(** The segments lose at most one trailing ['/'] of the path. *)
Lemma effective_join (parts : list string) :
  parts <> [] ->
  Str.join "/" parts = Str.join "/" (effective parts) \/
  Str.join "/" parts = (Str.join "/" (effective parts) ++ "/")%string.
Proof.
  induction parts as [|p rest IH]; intros Hne; [congruence|]. simpl effective.
  destruct (String.eqb_spec (Str.join "/" rest) "") as [E|E].
  - apply join_eq_empty in E as [-> | ->]; [left|right]; reflexivity.
  - assert (rest <> []) as Hrest by (intros ->; apply E; reflexivity).
    pose proof (effective_not_nil rest Hrest) as He.
    destruct rest as [|r rest]; [congruence|].
    destruct (effective (r :: rest)) as [|e es] eqn:Ee; [congruence|].
    rewrite !join_cons. destruct (IH Hrest) as [-> | ->]; [left|right].
    + reflexivity.
    + rewrite !append_assoc. reflexivity.
Qed.

Lemma segments_join (path : string) :
  path = Str.join "/" (segments path) \/
  path = (Str.join "/" (segments path) ++ "/")%string.
Proof.
  unfold segments, path_parts.
  destruct (effective_join (Str.split slash path) (split_not_nil _ _))
    as [E|E]; rewrite join_split in E; auto.
Qed.

Lemma append_nil_r (s : string) : (s ++ "")%string = s.
Proof.
  induction s as [|c s IH]; simpl; [reflexivity|].
  rewrite IH. reflexivity.
Qed.

(** Paths with the same segments: one begins with the other. *)
Lemma same_segments_comparable (k1 k2 : string) :
  segments k1 = segments k2 ->
  exists x y, (k1 ++ x)%string = (k2 ++ y)%string.
Proof.
  intros E.
  destruct (segments_join k1) as [H1|H1], (segments_join k2) as [H2|H2];
    rewrite E in H1.
  - exists "", "". congruence.
  - exists "/", "". rewrite append_nil_r. congruence.
  - exists "", "/". rewrite append_nil_r. congruence.
  - exists "", "". congruence.
Qed.

Lemma prefix_free_segments (s1 s2 : CodeSample) :
  prefix_free (value (lang s1)) (value (lang s2)) = true ->
  segments (path_of s1) <> segments (path_of s2).
Proof.
  unfold prefix_free, path_of. intros H E.
  apply andb_true_iff in H as [H1 H2].
  apply negb_true_iff in H1, H2.
  destruct (same_segments_comparable _ _ E) as (x & y & Hxy).
  rewrite !append_assoc in Hxy.
  destruct (prefixes_comparable _ _ _ _ Hxy); congruence.
Qed.

Lemma append_cancel_r (a b c : string) :
  (a ++ c)%string = (b ++ c)%string -> a = b.
Proof.
  revert b. induction a as [|x a IH]; intros b H.
  - apply (f_equal String.length) in H. rewrite !length_append in H.
    destruct b; [reflexivity|simpl in H; lia].
  - destruct b as [|y b].
    + apply (f_equal String.length) in H. rewrite !length_append in H.
      simpl in H. lia.
    + simpl in H. inversion H as [[E1 E2]]. rewrite (IH _ E2). reflexivity.
Qed.

Lemma current_path_free_prefix (l n : string) :
  Str.free_of slash l = true ->
  current_path (l ++ n) = (l ++ current_path n)%string.
Proof.
  intros Hfree. unfold current_path, path_parts.
  rewrite (split_free_prefix _ _ Hfree).
  destruct (Str.split slash n) as [|h t] eqn:E; [|reflexivity].
  exfalso. exact (split_not_nil _ _ E).
Qed.

Lemma different_languages_segments (s1 s2 : CodeSample) :
  different_languages s1 s2 ->
  segments (path_of s1) <> segments (path_of s2).
Proof.
  intros [(Hne & H1 & H2 & Hname)|Hfree];
    [|exact (prefix_free_segments s1 s2 Hfree)].
  unfold path_of. rewrite Hname, (segments_step (_ ++ _)).
  rewrite (segments_step (value (lang s2) ++ _)).
  rewrite (current_path_free_prefix _ _ H1),
          (current_path_free_prefix _ _ H2).
  intros E. inversion E as [[E1 E2]]. apply Hne.
  exact (append_cancel_r _ _ _ E1).
Qed.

---------------

=== YOUR TASK ===
A word-for-word copy of the data is what should be returned.

=== RESPONSE TO THE EXERCISE ===
(** The segments lose at most one trailing ['/'] of the path. *)
Lemma effective_join (parts : list string) :
  parts <> [] ->
  Str.join "/" parts = Str.join "/" (effective parts) \/
  Str.join "/" parts = (Str.join "/" (effective parts) ++ "/")%string.
Proof.
  induction parts as [|p rest IH]; intros Hne; [congruence|]. simpl effective.
  destruct (String.eqb_spec (Str.join "/" rest) "") as [E|E].
  - apply join_eq_empty in E as [-> | ->]; [left|right]; reflexivity.
  - assert (rest <> []) as Hrest by (intros ->; apply E; reflexivity).
    pose proof (effective_not_nil rest Hrest) as He.
    destruct rest as [|r rest]; [congruence|].
    destruct (effective (r :: rest)) as [|e es] eqn:Ee; [congruence|].
    rewrite !join_cons. destruct (IH Hrest) as [-> | ->]; [left|right].
    + reflexivity.
    + rewrite !append_assoc. reflexivity.
Qed.

Lemma segments_join (path : string) :
  path = Str.join "/" (segments path) \/
  path = (Str.join "/" (segments path) ++ "/")%string.
Proof.
  unfold segments, path_parts.
  destruct (effective_join (Str.split slash path) (split_not_nil _ _))
    as [E|E]; rewrite join_split in E; auto.
Qed.

Lemma append_nil_r (s : string) : (s ++ "")%string = s.
Proof.
  induction s as [|c s IH]; simpl; [reflexivity|].
  rewrite IH. reflexivity.
Qed.

(** Paths with the same segments: one begins with the other. *)
Lemma same_segments_comparable (k1 k2 : string) :
  segments k1 = segments k2 ->
  exists x y, (k1 ++ x)%string = (k2 ++ y)%string.
Proof.
  intros E.
  destruct (segments_join k1) as [H1|H1], (segments_join k2) as [H2|H2];
    rewrite E in H1.
  - exists "", "". congruence.
  - exists "/", "". rewrite append_nil_r. congruence.
  - exists "", "/". rewrite append_nil_r. congruence.
  - exists "", "". congruence.
Qed.

Lemma prefix_free_segments (s1 s2 : CodeSample) :
  prefix_free (value (lang s1)) (value (lang s2)) = true ->
  segments (path_of s1) <> segments (path_of s2).
Proof.
  unfold prefix_free, path_of. intros H E.
  apply andb_true_iff in H as [H1 H2].
  apply negb_true_iff in H1, H2.
  destruct (same_segments_comparable _ _ E) as (x & y & Hxy).
  rewrite !append_assoc in Hxy.
  destruct (prefixes_comparable _ _ _ _ Hxy); congruence.
Qed.

Lemma append_cancel_r (a b c : string) :
  (a ++ c)%string = (b ++ c)%string -> a = b.
Proof.
  revert b. induction a as [|x a IH]; intros b H.
  - apply (f_equal String.length) in H. rewrite !length_append in H.
    destruct b; [reflexivity|simpl in H; lia].
  - destruct b as [|y b].
    + apply (f_equal String.length) in H. rewrite !length_append in H.
      simpl in H. lia.
    + simpl in H. inversion H as [[E1 E2]]. rewrite (IH _ E2). reflexivity.
Qed.

Lemma current_path_free_prefix (l n : string) :
  Str.free_of slash l = true ->
  current_path (l ++ n) = (l ++ current_path n)%string.
Proof.
  intros Hfree. unfold current_path, path_parts.
  rewrite (split_free_prefix _ _ Hfree).
  destruct (Str.split slash n) as [|h t] eqn:E; [|reflexivity].
  exfalso. exact (split_not_nil _ _ E).
Qed.

Lemma different_languages_segments (s1 s2 : CodeSample) :
  different_languages s1 s2 ->
  segments (path_of s1) <> segments (path_of s2).
Proof.
  intros [(Hne & H1 & H2 & Hname)|Hfree];
    [|exact (prefix_free_segments s1 s2 Hfree)].
  unfold path_of. rewrite Hname, (segments_step (_ ++ _)).
  rewrite (segments_step (value (lang s2) ++ _)).
  rewrite (current_path_free_prefix _ _ H1),
          (current_path_free_prefix _ _ H2).
  intros E. inversion E as [[E1 E2]]. apply Hne.
  exact (append_cancel_r _ _ _ E1).
Qed.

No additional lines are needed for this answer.